Of course, one could argue that this merely leaves the individual to the whim of society; if the rest of society is willing to commit violence against your person for a judgement you have made, then regardless of the excellence of that judgement you will suffer. This is clear; one can be an excellent burglar. But this, again, is to interpret freedom of judgement within the narrow Randian sense: your social judgements are as critical as your economic ones. If you are unable to persuade through the use of good judgement in the social sphere, then you should not be too surprised that your only avenue to pursue freedom of judgement is to make war on the rest of society. This is why Rand’s moral disempowerment of the economically incompetent is important: it prevents them from using their capability of force on the rest of society – in a democracy, this force is implied at the ballot box. Inasmuch as Rand’s non-aggression principle does this, it restricts their freedom to make judgements. If a society, which based on what we have discussed so far we can define as a loose set of agreed principles, attempts to determine an individual’s freedom to agree to those principles themselves, then it likewise attempts to restrict their freedom to make judgements.

This seems like an appropriate point to move onto education. Education is often seen as a great liberal dilemma, inasmuch as public education will necessarily involve the promulgation of a particular viewpoint. However, in a transcendental society this is less of an issue. Public education is still a clear necessity – the loose set of principles that comprise a society have to be understood by those born into it, to give them the scope to decide whether they wish to leave or to seek changes to those principles within the framework of that society. For example, Britain as a society is comprised of an extremely loose set of principles which govern areas as disparate as investigations of the natural world, the election of governments, modes of developing friendships, different types of sexual relationship, and the culinary arts. It’s perhaps best if one thinks of these sets as a Venn diagram; circles within circles, some which interlock, some which do not, some which have multiple instances of rules for a given occasion, and many more besides. The negotiation of this conceptual landscape is the task of an individual’s social and economic judgements; and that individual’s reflection upon which concepts he or she wishes to use is the freedom under discussion.

It is therefore clear that public education should be aimed at giving an individual the tools they require to navigate this landscape and reflect upon the conjunction of it and their own desires. Public education would be unnecessary if society did not already exist when that individual was born, but given that it does in order to engender the possibility of reflective judgement within it education is necessary. Therefore, in our transcendental state, an individual should be given the opportunity to learn as a minimum the aggregation of judgements that led to the present society (i.e. history & literature), the forms of acquisition of knowledge present within that society (i.e science and the humanities), and the conceptual tools necessary to unpack and reject it all if appropriate (i.e. philosophy).

This must be given to all, as it constitutes the conditions for the possibility of an individual developing their own judgement.

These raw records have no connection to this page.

Lemma personal_fanout_witness :
  let p :=
    mkTaskAssignedPayload "K1" "Ticket"
      (mkUserRef Sample.bob "Bob" "bob@example.com") "T1" "P1"
      (mkUserRef Sample.ada "Ada" "ada@example.com") in
  fansOut (Some []) (SocketService.emitTaskAssigned (Some []) p)
    SocketEvents.TASK_ASSIGNED (PTaskAssigned p) "T1" Sample.bob.
Proof.
  intros p.
  destruct (personal_fanout []) as (_ & _ & _ & Hassigned & _).
  exact (Hassigned p eq_refl).
Defined.

(** ** C9: a second owner entry *)

(** C9. The role validation of the invite and role-update requests
    accepts the value "owner", and both operations store it for a user
    other than the team's owner: there are requests after which the team
    has, besides the owner's entry, a member entry with role owner for
    another user, for whom [isAdminOrOwner] then answers true. *)
Theorem second_owner_accepted :
  Dto.InviteMemberDto_role (Some "owner") = Some OWNER
  /\ Dto.UpdateMemberRoleDto_role (Some "owner") = Some OWNER
  /\ (exists db user teamId email now team team' m,
        let r := TeamController.inviteMember db user teamId email (Some OWNER) now in
        teams db !! teamId = Some team
        /\ Team.isAdminOrOwner team (Team.userId m) = false
        /\ success (fst r) = true
        /\ teams (snd r) !! teamId = Some team'
        /\ In m (Team.members team')
        /\ Team.userId m <> Team.owner team'
        /\ Team.role m = OWNER
        /\ Team.isAdminOrOwner team' (Team.userId m) = true
        /\ In (Team.mkMember (Team.owner team') OWNER 0) (Team.members team'))
  /\ (exists db user teamId memberId team team' m,
        let r := TeamController.updateMemberRole db user teamId memberId OWNER in
        teams db !! teamId = Some team
        /\ Team.isAdminOrOwner team memberId = false
        /\ success (fst r) = true
        /\ teams (snd r) !! teamId = Some team'
        /\ In m (Team.members team')
        /\ Team.userId m = memberId
        /\ memberId <> Team.owner team'
        /\ Team.role m = OWNER
        /\ Team.isAdminOrOwner team' memberId = true
        /\ In (Team.mkMember (Team.owner team') OWNER 0) (Team.members team')).
Proof.
  split; [reflexivity|]. split; [reflexivity|]. split.
  - exists Sample.db, (Some Sample.ada), "T1", "cyd@example.com", 9%Z,
      Sample.core,
      (Team.mk "Core" None Sample.ada
         [Team.mkMember Sample.ada OWNER 0; Team.mkMember Sample.bob MEMBER 5;
          Team.mkMember Sample.cyd OWNER 9]),
      (Team.mkMember Sample.cyd OWNER 9).
    vm_compute. repeat split; auto; discriminate.
  - exists Sample.db, (Some Sample.ada), "T1", Sample.bob, Sample.core,
      (Team.mk "Core" None Sample.ada
         [Team.mkMember Sample.ada OWNER 0; Team.mkMember Sample.bob OWNER 5]),
      (Team.mkMember Sample.bob OWNER 5).
    vm_compute. repeat split; auto; discriminate.
Qed.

However, the choice as to whether to accept this education as useful knowledge remains that of the individual; the first lesson to be taught is to not blindly accept anything taught unless one judges that source of knowledge to be effective. It is this criteria which places the power of judgement with the individual, and overcomes the liberal worry of the State imposing a particular viewpoint on its citizens. The State gives the individual the tools that enable him or her to reject it if they judge appropriately.

I have just outlined two requirements for the transcendental state, both of which involve public expenditure. There are others, including of course defence and health. Who funds this expenditure? It will, of course, be the members of that society. At this point, I’m sure, Randroids will be up in arms complaining about the removal of property rights being antithetical to freedom. However, this again reveals a misunderstanding of the nature of judgement by right-wing libertarians: property rights are the product of force, not of judgement.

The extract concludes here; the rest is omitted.